This may be stepping beyond what I can ask on this forum but I have been trying to solve a problem with a new baler that seems to be beyond my capabilities to understand.

I have a 1977 Deere 2640. I purchased a new New Holland round baler to use with this tractor. The door of the baler operates with a single hydraulic hose connection to the tractor. So the way that it operates is that it uses gravity to close the door and then spring driven latches complete the door closure process.

The problem that I have is that the door will open and it will close but the latches will not close. I connected the baler up to a friend's Deere tractor and it worked fine. I connected it to a Kubota and it works fine.
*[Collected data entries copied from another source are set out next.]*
(** Rows that are spread over classes by a function of the row count once
    each. *)
Lemma partition_count (f : string -> string) (keys rows : list string) :
  NoDup keys -> (forall c, In c rows -> In (f c) keys) ->
  list_sum (map (fun s => List.length (filter (fun c => String.eqb (f c) s) rows)) keys)
  = List.length rows.
Proof.
  intros Hnd. induction rows as [| c rows IH]; intros Hin.
  - cbn [filter List.length]. induction keys; [reflexivity |].
    cbn [map list_sum fold_right]. inversion Hnd; subst.
    cbn. apply IHkeys; [assumption | intros ? []].
  - rewrite (map_ext _ (fun s => (if String.eqb (f c) s then 1 else 0)
                                 + List.length (filter (fun c => String.eqb (f c) s) rows))%nat).
    + rewrite (list_sum_add (fun s => if String.eqb (f c) s then 1 else 0)%nat).
      rewrite (one_match (f c) keys Hnd (Hin c (or_introl eq_refl))).
      rewrite IH; [reflexivity |]. intros x Hx. apply Hin. now right.
    + intros s. cbn [filter]. destruct (String.eqb (f c) s); reflexivity.
Qed.

Lemma merge_segment_rows (df : list enriched) (cs : list (string * customer_row)) :
  Forall (fun es => exists c, customer_key (fst es) = Some c /\ snd es = segment_of cs c)
         (merge_segment df cs).
Proof.
  induction df as [| e df IH]; cbn [merge_segment]; [constructor |].
  destruct (customer_id (base e)) as [c |] eqn:Ec; [| exact IH].
  destruct (lookup c cs) as [row |] eqn:El; [| exact IH].
  constructor; [| exact IH].
  exists c. cbn. unfold segment_of. rewrite El. split; [exact Ec | reflexivity].
Qed.
(** * Verification of the set-structure benchmark harness

    The development embeds two source files:

    - [include/binary_tree.hpp]: the unbalanced binary search tree
      [pfp::binary_tree<dtype>] with its private class [node];
    - [query.cpp]: the replay loop [run_ops] that drives a query structure
      from a stream of integers.

    [dtype] is [int] in the only instantiation the program makes.  The tree
    compares values with [==] and [>] and never computes with them, so a
    value is a [Z] and no wrap-around can occur inside the tree. *)

From Stdlib Require Import ZArith List Permutation Lia Bool Ascii String.
From Stdlib Require DecimalString DecimalPos.
From stdpp Require Import gmap sorting.

#[local] Set Warnings "-register-all,-clear-no-such-hyp".
Local Open Scope Z_scope.

(** ** Free store

    [new] and [delete] are the only heap operations of the tree.  The free
    store is the set of live addresses, together with two logs that record
    every address handed out by [new] and every address given back to
    [delete], in program order. *)

Module store.

Definition addr := positive.

Record heap := Heap {
  live : gset addr;
  news : list addr;
  deletes : list addr
}.

Definition empty_heap : heap := Heap ∅ [] [].
(** * Arto: class-name resolution pipeline

    A shallow embedding of the TypeScript sources of the [arto] package
    (normalizer, boolean logic evaluator, [ClassNameBuilder], the four
    built-in plugins and the [arto] entry point) together with the
    properties its specification states about them.

    Conventions of the embedding.
    - A JavaScript object used as a record of named entries is an
      association list in own-property order.  The names of variants, of
      states and of buckets are ordinary names: neither canonical array
      indices, which the language enumerates before the other names, nor
      names of members of [Object.prototype]; for these, insertion order and
      own-property lookup are what the code does.  The value a caller
      selects for a variant is not held to this: it is looked up through
      the prototype chain ([lookup_entry]).
    - A JavaScript [Set] is a duplicate-free list in insertion order.
    - A class callback is a function reference [fnid]; what calling it
      with the context yields is given by a table [call].  Reference
      identity (what [seenCallbacks] compares) is equality of [fnid].
    - An array is written out with its elements ([VArr]); arrays as
      objects, which may hold themselves, are the items of a store
      ([Normalize.item]), over which the normalizer's loop is given again.
    - A plugin is a record; the defaults the builder's constructor writes
      into the plugin objects it is given are [with_defaults], and
      [after_construction] is what another holder of these objects sees.
    - Numbers are integers ([Z]), below 10^21 in absolute value where they
      are printed; strings are sequences of code units below 256.
    - A loop whose number of iterations is not bounded by its input carries
      fuel; running out of it is the outcome [OutOfFuel]. *)

From Stdlib Require Import List String Ascii ZArith Lia Bool Arith.
From Stdlib Require Import Permutation Sorted DecimalString.
Import ListNotations.
Open Scope string_scope.
Open Scope list_scope.

Set Implicit Arguments.
Set Warnings "-register-all".

(* ====================================================================== *)
(** ** JavaScript containers *)

Module Js.

(** An object used as a map: own properties in enumeration order. *)
Definition obj (V : Type) := list (string * V).

(** [o[k]]: [None] is [undefined]. *)
Fixpoint get {V} (o : obj V) (k : string) : option V :=
  match o with
  | [] => None
  | (k', v) :: r => if String.eqb k' k then Some v else get r k
  end.

(** [o[k] = v]: an existing property keeps its place, a new one goes last. *)
Fixpoint set {V} (o : obj V) (k : string) (v : V) : obj V :=
  match o with
  | [] => [(k, v)]
  | (k', v') :: r =>
      if String.eqb k' k then (k', v) :: r else (k', v') :: set r k v
  end.

(** [Object.keys(o)], [Object.values(o)]. *)
Definition keys {V} (o : obj V) : list string := map fst o.
Definition values {V} (o : obj V) : list V := map snd o.

(** [Set<string>]: membership and insertion. *)
Definition jsset := list string.

Definition has (s : jsset) (x : string) : bool := existsb (String.eqb x) s.

Definition add (s : jsset) (x : string) : jsset :=
  if has s x then s else s ++ [x].

(** [new Set(xs)] *)
Definition of_list (xs : list string) : jsset := fold_left add xs [].

End Js.

(* ====================================================================== *)
(** ** Errors (errors.ts) *)

Record error := MkError { name : string; message : string }.

(** [new ArtoError(message)]: the message is prefixed. *)
Definition ArtoError (msg : string) : error :=
  {| name := "ArtoError"; message := ("[Arto Error]: " ++ msg)%string |}.

(** Result of a computation that may throw, or exhaust its fuel. *)
Inductive outcome (A : Type) : Type :=
| Done (a : A)
| Thrown (e : error)
| OutOfFuel.

Arguments Done {A} a.
Arguments Thrown {A} e.
Arguments OutOfFuel {A}.

Definition throwError {A} (msg : string) : outcome A := Thrown (ArtoError msg).

Definition bind {A B} (m : outcome A) (k : A -> outcome B) : outcome B :=
  match m with
  | Done a => k a
  | Thrown e => Thrown e
  | OutOfFuel => OutOfFuel
  end.

Notation "'let*' x ':=' m 'in' k" := (bind m (fun x => k))
  (at level 10, x pattern, m at level 100, k at level 200).

(* ====================================================================== *)
(** ** Class expressions (types/class-name.ts) as runtime values *)

Definition fnid := nat.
I tested my hydraulics and found that it maintained pressure after it was back to the neutral position so I had the hydraulic valve rebuilt. It now shows 0 pressure when in the neutral position but the latches still will not close. When I disconnect the hose and actually release the pressure by pushing in the ball the latch closes.

In looking at the Deere site, it shows two different part numbers for the male nipple end of the hydraulic hose. Part numbers R31665 and R27270. About the only additional information that I can find is a description of the R31665 that says "with reverser". I have no idea what that means.

I put a pioneer end VP 5060-4 on the hose. Is there a possibility that there is a different nipple that I should be using?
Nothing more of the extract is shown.